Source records
= Beginning of Section =

(* ===== verification/WebSocket.v ===== *)
(** * WebSocket: the handshake and what is sent (contrib/ws/src/websocket.rs)

    The protocol itself, its messages and its errors are [tungstenite]'s.  A
    stream of messages is the list of what it yields before it ends; a sink is
    a state that takes a message and may fail. *)

From S2P Require Import Prelude Crates RawStr Header Status Method MediaType UriTables MediaParse.
From S2P Require Import Uri Request Data Cookies Response Responders Outcome Lifecycle.

Class Tungstenite := {
  WsConfig : Type;
  config_default : WsConfig;
  derive_accept_key : str → str;
  Message : Type;
  is_close : Message → bool;
  IoError : Type;
  WsFailure : Type;
}.

Section websocket.
Context {U : Uncased} {P : Pear} {PC : PearCombinators} {IM : IndexMap str (list str) uncased_eq}.
Context {CC : CookieCrate} {TU : Tungstenite}.

(** [tungstenite::Error], by how [handle_result] tells them apart; [io::Error]. *)
Inductive WsError := ConnectionClosed | WsIo (e : IoError) | WsOther (e : WsFailure).
Inductive IoFailure := IoFailed (e : IoError) | IoOther (e : WsFailure).

(** ** The handshake *)

(** [struct WebSocket], [WebSocket::config], [accept_key]. *)
Record WebSocket := mkWebSocket { ws_config : WsConfig; key : str }.

Definition config (c : WsConfig) (self : WebSocket) : WebSocket := mkWebSocket c (key self).
Definition accept_key (self : WebSocket) : str := key self.

(** Is a token among those of the values of a header? *)
Definition has_token (name token : str) (req : Request IM) : bool :=
  existsb (λ h, existsb (λ v, uncased_eq (trim v) token) (split_on "," h)) (Header.get name (req_headers req)).

(** [FromRequest for WebSocket]. *)
Definition from_request (req : Request IM) : Outcome WebSocket (Status * Empty_set) Status :=
  let is_upgrade := has_token #"Connection" #"upgrade" req in
  let is_ws := has_token #"Upgrade" #"websocket" req in
  let is_13 := match get_one #"Sec-WebSocket-Version" (req_headers req) with
               | Some v => bool_decide (v = #"13")
               | None => false
               end in
  let key := derive_accept_key <$> get_one #"Sec-WebSocket-Key" (req_headers req) in
  match key with
  | Some key => if is_upgrade && is_ws && is_13 then Success (mkWebSocket config_default key) else Forward Status.BadRequest
  | None => Forward Status.BadRequest
  end.

(** ** Connections *)

(** The function [handle_result]; [None] is [Ok]. *)
Definition handle_result (result : option WsError) : IoFailure + bool :=
  match result with
  | None => inr true
  | Some ConnectionClosed => inr false
  | Some (WsIo e) => inl (IoFailed e)
  | Some (WsOther e) => inl (IoOther e)
  end.

(** [WebSocket::channel] and [IoHandler for Channel], over the duplex streams
    [D] and what the handler leaves of one. *)
Section connections.
Context {D : Type}.

Record Channel := mkChannel { channel_ws : WebSocket; channel_handler : D → option WsError * D }.

Definition channel (self : WebSocket) (handler : D → option WsError * D) : Channel := mkChannel self handler.

Definition channel_io (duplex_new : WsConfig → D) (self : Channel) : (IoFailure + unit) * D :=
  let stream := duplex_new (ws_config (channel_ws self)) in
  let '(result, stream) := channel_handler self stream in
  (match handle_result result with inl e => inl e | inr _ => inr tt end, stream).

(** [WebSocket::stream] and the loop of [IoHandler for MessageStream]: [send]
    is the sink's. *)
Record MessageStream := mkMessageStream { stream_ws : WebSocket; stream_handler : D → list (WsError + Message) }.

Definition stream (self : WebSocket) (handler : D → list (WsError + Message)) : MessageStream :=
  mkMessageStream self handler.

Fixpoint stream_loop {S} (send : Message → S → option WsError * S) (stream : list (WsError + Message)) (sink : S) :
    (IoFailure + unit) * S :=
  match stream with
  | [] => (inr tt, sink)
  | msg :: stream =>
    match msg with
    | inr msg =>
      if is_close msg then (inr tt, sink)
      else
        let '(result, sink) := send msg sink in
        match handle_result result with
        | inl e => (inl e, sink)
        | inr true => stream_loop send stream sink
        | inr false => (inr tt, sink)
        end
    | inl e =>
      match handle_result (Some e) with
      | inl e => (inl e, sink)
      | inr true => stream_loop send stream sink
      | inr false => (inr tt, sink)
      end
    end
  end.

Definition stream_io {S} (duplex_new : WsConfig → D) (split : D → S) (send : Message → S → option WsError * S)
    (self : MessageStream) : (IoFailure + unit) * S :=
  let source := duplex_new (ws_config (stream_ws self)) in
  stream_loop send (stream_handler self source) (split source).
End connections.

(** [Responder for Channel] and for [MessageStream]: [io] is the handler. *)
Definition upgrade_response {IoHandler} (ws : WebSocket) (io : IoHandler) : Response IM IoHandler :=
  add_upgrade #"websocket" io
    (set_raw_header #"Sec-WebSocket-Accept" (key ws) (set_raw_header #"Sec-Websocket-Version" #"13" response_new)).

Definition channel_respond_to {D IoHandler} (io : @Channel D → IoHandler) : Responder (IM := IM) (IoHandler := IoHandler) (@Channel D) :=
  λ self _, respond (inl (upgrade_response (channel_ws self) (io self))).

Definition stream_respond_to {D IoHandler} (io : @MessageStream D → IoHandler) :
    Responder (IM := IM) (IoHandler := IoHandler) (@MessageStream D) :=
  λ self _, respond (inl (upgrade_response (stream_ws self) (io self))).

(** ** What is sent *)

(** The messages before the stream closes, fails or ends, and why it does. *)
Fixpoint messages (stream : list (WsError + Message)) : list Message * option WsError :=
  match stream with
  | inr msg :: stream => if is_close msg then ([], None) else let '(ms, e) := messages stream in (msg :: ms, e)
  | inl e :: _ => ([], Some e)
  | [] => ([], None)
  end.

(** Sending messages in order, up to the first that fails. *)
Fixpoint send_all {S} (send : Message → S → option WsError * S) (ms : list Message) (sink : S) : option WsError * S :=
  match ms with
  | [] => (None, sink)
  | m :: ms => match send m sink with (None, sink) => send_all send ms sink | r => r end
  end.

Lemma stream_loop_spec {S} (send : Message → S → option WsError * S) stream sink :
  stream_loop send stream sink =
    let '(ms, e) := messages stream in
    let '(failed, sink) := send_all send ms sink in
    let why := match failed with Some f => Some f | None => e end in
    (match handle_result why with inl e => inl e | inr _ => inr tt end, sink).
Proof.
  revert sink. induction stream as [|[e|m] stream IH]; intros sink; [done| |]; cbn [stream_loop messages].
  - by destruct e.
  - destruct (is_close m); [done|]. destruct (messages stream) as [ms e]. cbn [send_all].
    destruct (send m sink) as [[[]|] sink']; cbn [handle_result]; done || apply IH.
Qed.
End websocket.

(** ** The handshake is completed *)

Section handshake.
Context {U : Uncased} {UL : UncasedLaws} {P : Pear} {PC : PearCombinators}.
Context {IM : IndexMap str (list str) uncased_eq} {IML : IndexMapLaws IM}.
Context {CC : CookieCrate} {TU : Tungstenite} {IoHandler : Type}.

(** What a request for a websocket says. *)
Definition asks (name token : str) (req : Request IM) : Prop :=
  ∃ value item, value ∈ Header.get name (req_headers req) ∧ item ∈ split_on "," value ∧ uncased_eq (trim item) token = true.

Definition asks_websocket (req : Request IM) (k : str) : Prop :=
  asks #"Connection" #"upgrade" req ∧ asks #"Upgrade" #"websocket" req ∧
  get_one #"Sec-WebSocket-Version" (req_headers req) = Some #"13" ∧
  get_one #"Sec-WebSocket-Key" (req_headers req) = Some k.

Lemma has_token_asks name token (req : Request IM) : has_token name token req = true ↔ asks name token req.
Proof.
  unfold has_token, asks. rewrite existsb_exists. split.
  - intros (h & Hh%list_elem_of_In & Hv). apply existsb_exists in Hv as (v & Hv%list_elem_of_In & ?). eauto.
  - intros (h & v & Hh & Hv & ?). exists h. rewrite <-list_elem_of_In. split; [done|].
    apply existsb_exists. exists v. by rewrite <-list_elem_of_In.
Qed.

Lemma from_request_spec (req : Request IM) :
  match from_request req with
  | Success ws => ∃ k, asks_websocket req k ∧ ws = mkWebSocket config_default (derive_accept_key k)
  | Forward status => status = Status.BadRequest ∧ ∀ k, ¬ asks_websocket req k
  | Error _ => False
  end.
Proof.
  assert (∀ k, asks_websocket req k ↔ has_token #"Connection" #"upgrade" req = true ∧ has_token #"Upgrade" #"websocket" req = true ∧
    get_one #"Sec-WebSocket-Version" (req_headers req) = Some #"13" ∧
    get_one #"Sec-WebSocket-Key" (req_headers req) = Some k) as Ha by (intros k; by rewrite !has_token_asks).
  unfold from_request.
  destruct (get_one #"Sec-WebSocket-Key" (req_headers req)) as [k|]; cbn [fmap option_fmap option_map];
    [|split; [done|intros k; rewrite Ha; by intros (_ & _ & _ & ?)]].
  destruct (has_token #"Connection" _ req), (has_token #"Upgrade" _ req); cbn [andb];
    try (split; [done|intros k'; rewrite Ha; naive_solver]).
  destruct (get_one #"Sec-WebSocket-Version" (req_headers req)) as [v|];
    [|split; [done|intros k'; rewrite Ha; naive_solver]].
  case_bool_decide; [subst; exists k; split; [by apply Ha|done]|]. split; [done|]. intros k'. rewrite Ha. naive_solver.
Qed.

(** The protocol a request asks for first, of a response with one upgrade. *)
Lemma find_upgrade_one ps proto (h : IoHandler) :
  (∃ p, p ∈ ps ∧ uncased_eq p proto = true) → ∃ rest, find_upgrade ps [(proto, h)] = Some ((proto, h), rest).
Proof.
  induction ps as [|p ps IH]; intros (q & Hq & He); [by apply elem_of_nil in Hq|]. cbn [find_upgrade List.find fst].
  destruct (uncased_eq p proto) eqn:E; [by eexists|]. apply IH. exists q. split; [|done].
  apply elem_of_cons in Hq as [->|?]; [congruence|done].
Qed.

Lemma asked_protocol (req : Request IM) :
  asks #"Upgrade" #"websocket" req →
  ∃ p, p ∈ concat ((λ v, trim <$> split_on "," v) <$> Header.get #"upgrade" (req_headers req)) ∧
       uncased_eq p #"websocket" = true.
Proof.
  intros (value & item & Hv & Hi & He). exists (trim item). split; [|done].
  apply list_elem_of_In, in_concat. exists (trim <$> split_on "," value). rewrite <-!list_elem_of_In.
  split; [|by apply list_elem_of_fmap_2]. apply (list_elem_of_fmap_2 (λ v, trim <$> split_on "," v)).
  rewrite (get_same #"upgrade" #"Upgrade"); [done|]. rewrite uncased_eq_spec. by vm_compute.
Qed.

(** C37: Websockets are upgraded: the guard succeeds for exactly the requests that
    ask for a websocket of version 13 and give a key, and forwards all others
    with 400; when it has succeeded, whatever the application then adds to the
    response of a channel or a stream, the connection is upgraded to that
    channel's or stream's handler, and the response has the status 101, names
    the protocol, and carries the key's answer; and the handler of a stream
    sends the messages of the stream in order, up to the first that closes it
    or cannot be sent, and fails only with an error other than that the
    connection is closed. *)
Theorem websocket_upgraded (req : Request IM) :
  match from_request req with
  | Success ws =>
    (∃ k, asks_websocket req k ∧ key ws = derive_accept_key k) ∧
    ∀ (io : IoHandler) (response : Response IM IoHandler),
      Response.upgrade response = Response.upgrade (upgrade_response (IM := IM) ws io) →
      ∃ r, extract_io_handler req response = (Some (#"websocket", io), r) ∧
        Response.status r = Status.SwitchingProtocols ∧ body r = body response ∧
        ∀ n, Header.get n (resp_headers r) =
          if uncased_eq n #"Upgrade" then [ #"websocket"]
          else if uncased_eq n #"Connection" then [ #"Upgrade"]
          else Header.get n (resp_headers response)
  | Forward status => status = Status.BadRequest ∧ ∀ k, ¬ asks_websocket req k
  | Error _ => False
  end ∧
  (∀ ws (io : IoHandler), Header.get #"Sec-WebSocket-Accept" (resp_headers (upgrade_response (IM := IM) ws io)) = [key ws]) ∧
  ∀ D S (duplex_new : WsConfig → D) (split : D → S) send self,
    stream_io duplex_new split send self =
      let source := duplex_new (ws_config (stream_ws self)) in
      let '(ms, e) := messages (stream_handler self source) in
      let '(failed, sink) := send_all send ms (split source) in
      let why := match failed with Some f => Some f | None => e end in
      (match handle_result why with inl e => inl e | inr _ => inr tt end, sink).
Proof.
  split; [|split].
  - pose proof (from_request_spec req) as Hr. destruct (from_request req) as [ws|e|status]; [|done..].
    destruct Hr as (k & Hk & ->). split; [by exists k|]. intros io response Hup.
    destruct (asked_protocol req) as (p & Hp & He); [apply Hk|].
    destruct (find_upgrade_one _ #"websocket" io (ex_intro _ p (conj Hp He))) as [rest Hf].
    unfold extract_io_handler, search_upgrades. rewrite Hup.
    change (Response.upgrade (upgrade_response _ io)) with [(#"websocket", io)]. cbn [is_empty]. rewrite Hf.
    eexists. split; [done|]. split; [done|]. split; [done|]. intros n.
    unfold set_raw_header. by rewrite !get_set_header.
  - intros ws io. unfold upgrade_response, add_upgrade, set_raw_header. cbn [resp_headers].
    rewrite get_set_header. cbn [header_name header_value]. by rewrite uncased_eq_refl.
  - intros. apply stream_loop_spec.
Qed.
End handshake.

(** ** A request for a websocket *)

Module WebSocketReference.
Import Reference PearReference PearCombinatorsReference HeaderReference CookieReference.

#[export] Instance tungstenite_ref : Tungstenite := {|
  WsConfig := unit;
  config_default := tt;
  derive_accept_key k := #"accept:" ++ k;
  Message := nat;
  is_close m := (m =? 0)%nat;
  IoError := unit;
  WsFailure := unit;
|}.

Definition asking : Request header_index :=
  foldl (λ r h, add_header h r) (request_new false None Get (Origin_new #"/chat" None))
    [Header_new #"connection" #"keep-alive, Upgrade"; Header_new #"upgrade" #"h2c"; Header_new #"Upgrade" #"WebSocket";
     Header_new #"sec-websocket-version" #"13"; Header_new #"Sec-WebSocket-Key" #"k"].

Example websocket_witness :
  ∃ ws r, from_request asking = Success ws ∧
    extract_io_handler asking (set_header (Header_new #"X" #"y") (upgrade_response (IoHandler := nat) ws 7)) = (Some (#"websocket", 7), r) ∧
    Response.status r = Status.SwitchingProtocols ∧ Header.get #"upgrade" (resp_headers r) = [ #"websocket"].
Proof.
  pose proof (websocket_upgraded (IoHandler := nat) asking) as [Hw _].
  destruct (from_request asking) as [ws|e|s] eqn:E; [|by destruct Hw|exfalso; by vm_compute in E].
  destruct Hw as [_ Hw]. exists ws.
  destruct (Hw 7 (set_header (Header_new #"X" #"y") (upgrade_response ws 7)) eq_refl) as (r & He & Hs & _ & Hg).
  exists r. split; [done|]. split; [exact He|]. split; [exact Hs|]. rewrite Hg. by vm_compute.
Defined.

(** A message after the one that closes is not sent; a closed connection is no
    failure. *)
Definition collect (m : nat) (sent : list nat) : option WsError * list nat :=
  if (m =? 9)%nat then (Some ConnectionClosed, sent) else (None, sent ++ [m]).

Lemma stream_sends :
  stream_loop collect [inr 1; inr 2; inr 0; inr 3] [] = (inr tt, [1; 2]) ∧
  stream_loop collect [inr 1; inr 9; inr 3] [] = (inr tt, [1]) ∧
  stream_loop collect [inr 1; inl (WsOther tt); inr 3] [] = (inl (IoOther tt), [1]).
Proof. by vm_compute. Qed.
End WebSocketReference.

= End of Section =

**WHAT TO WORK ON:** Reply with one number only: the count of lines in the entries that contain "CookieCrate".

**WORKED SOLUTION:** 2